Como a lei trata a poluição das águas

O Código de Obras e Posturas do Município de Fortaleza, lei Nº 5.530 de 17 de dezembro de 1981, é o documento legal que rege a adequação do escoamento e esgotamento sanitário no espaço público da Capital. O código define como poluição do meio ambiente ´a presença, o lançamento ou a liberação no ar, nas águas e no solo, de toda e qualquer forma de matéria ou energia com intensidade, em quantidade de concentração ou com características capazes de tornarem ou virem a tornar as águas, o ar e o solo´

Em relação às águas, o artigo 199, determina que: ´Não será permitido o despejo de águas pluviais na rede de esgoto, nem o despejo de esgotos de águas residenciais e de lavagens, nas sarjetas ou logradouros ou em galerias de águas pluviais, salvo os efluentes devidamente tratados´. O artigo 647, inciso segundo, estabelece que ´será obrigatória a construção de cisternas para armazenar água de chuva, nos conjuntos residenciais implantados em zonas não atingidas pelo sistema geral de abastecimento de água´.

Por fim, o artigo 649 esclarece ser ´proibido o lançamento de esgotos de qualquer edificação nas galerias de águas pluviais´. O primeiro inciso prevê ´a autorização para lançamento de esgotos nas galerias de águas pluviais poderá ser dada desde que os esgotos sofram tratamento prévio, a juízo da Prefeitura em consonância com o órgão estadual competente´.

A OPINIÃO DO ESPECIALISTA
Sanear e economizar

Raimundo Bemvindo Gomes
Mestre em Eng. Sanitária e Ambiental, Prof. e Coord. do Laboratório Integrado de Águas de Mananciais e Residuárias do Cefet-CE

Investir em saneamento é economizar dinheiro público. Mas, não obstante o crescimento na oferta dos serviços de saneamento, não se tem investido suficiente em obras que os garantam na quantidade e qualidade demandada, sobretudo quando se considera o aspecto da distribuição. É notório que a falta de saneamento, além de prejudicar a saúde da população, eleva os gastos. É indiscutível a relação entre a falta de saneamento e a ocorrência de diarréia e parasitoses intestinais entre os adultos e crianças. Os problemas relacionados às deficiências no saneamento no meio urbano se refletem na degradação dos recursos hídricos, resultando no aumento de pulsos poluidores que alcançam esses ecossistemas, intensificando a situação de degradação.

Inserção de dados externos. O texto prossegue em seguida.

(* ===== verification/Dispatcher.v ===== *)
(** * The outbox dispatcher

    [src/internal/outbox/dispatcher.go] and [dispatcher_mark.go]: claim,
    heartbeat, process, mark.  The dispatcher is written against the interface
    [OutboxStore]; what it relies on is the class [OutboxStoreLaws], which the
    repository of [Outbox.v] satisfies.

    The adapter ([ProcessFunc]), the clock and the network are outside the
    program.  A [Turn] fixes what they do during one iteration of the drain
    loop: the environment of the claim, the environments of the heartbeat ticks
    that fire before the adapter returns, the adapter's outcome on the claimed
    event, the random source of the backoff, and the environment of the mark.
    The heartbeat goroutine is stopped and awaited before the mark, so its
    renewals come between the claim and the mark, in order. *)

From S2P Require Import Prelude Store Backoff Outbox.
From Stdlib Require Import ZArith Lia.
Local Open Scope Z_scope.

(* Source: internal/outbox/dispatcher.go *)
Definition ErrTerminal : err := sentinel "ErrTerminal" (* 124 *)
  ("outbox: terminal error (do not retry " +:+ bytes [226; 128; 148]%N +:+ " go to DLQ)").
Definition ErrPartialPersistence : err := sentinel "ErrPartialPersistence" (* 136 *)
  "outbox partial persistence (side-effect ran; outbox row's mark* failed)".

(* 143-149 OutboxStore *)
Record OutboxStore (S : Type) := mkOutboxStore {
  s_ClaimNext : Z → M S (option OutboxEvent);
  s_RenewLease : Z → string → Z → M S unit;
  s_MarkProcessed : Z → string → M S unit;
  s_MarkFailed : Z → string → string → option Z → M S unit;
  s_MarkDeadLetter : Z → string → string → M S unit
}.
Arguments s_ClaimNext {S}. Arguments s_RenewLease {S}. Arguments s_MarkProcessed {S}.
Arguments s_MarkFailed {S}. Arguments s_MarkDeadLetter {S}.

(** What a [ProcessFunc] does: return an error or nil, or panic. *)
Inductive Outcome := Returned (e : option err) | Panicked (text : string).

Fortaleza, a quinta capital do país em população, cresceu nos últimos seis anos o correspondente ao crescimento do país nos últimos vinte. Este crescimento desordenado comprometeu o sítio urbano, a permeabilidade dos solos e, sobretudo, os recursos hídricos. Como resultado, numerosas lagoas, córregos e riachos têm sido aterrados, atendendo à ganância da especulação imobiliária. Outros, recebem fortes descargas de águas residuárias domésticas e industriais, além de terem sua recarga dificultada pela crescente impermeabilização do solo, devido ao calçamento e asfaltamento de ruas.

Felizmente, as atenções têm se voltado para este problema e as Instituições de Pesquisa têm procurado alternativas, através de parcerias, oferecendo aos gestores públicos subsídios para resolução de problemas ambientais crônicos. Um exemplo é a parceria firmada entre a Prefeitura Municipal e o Cefet-CE que, com o Projeto Lagoas de Fortaleza, vem construindo uma base de dados sobre as condições ambientais das principais lagoas, envolvendo estudos de uso e ocupação do solo, qualidade de água, inventários de fontes poluidoras que servem de base para ações de proteção e recuperação. Entendemos, porém, que as melhorias não podem ser desvinculadas de programas de educação ambiental que envolvam a comunidade como parceiro para consolidar ações protecionistas e recuperadoras.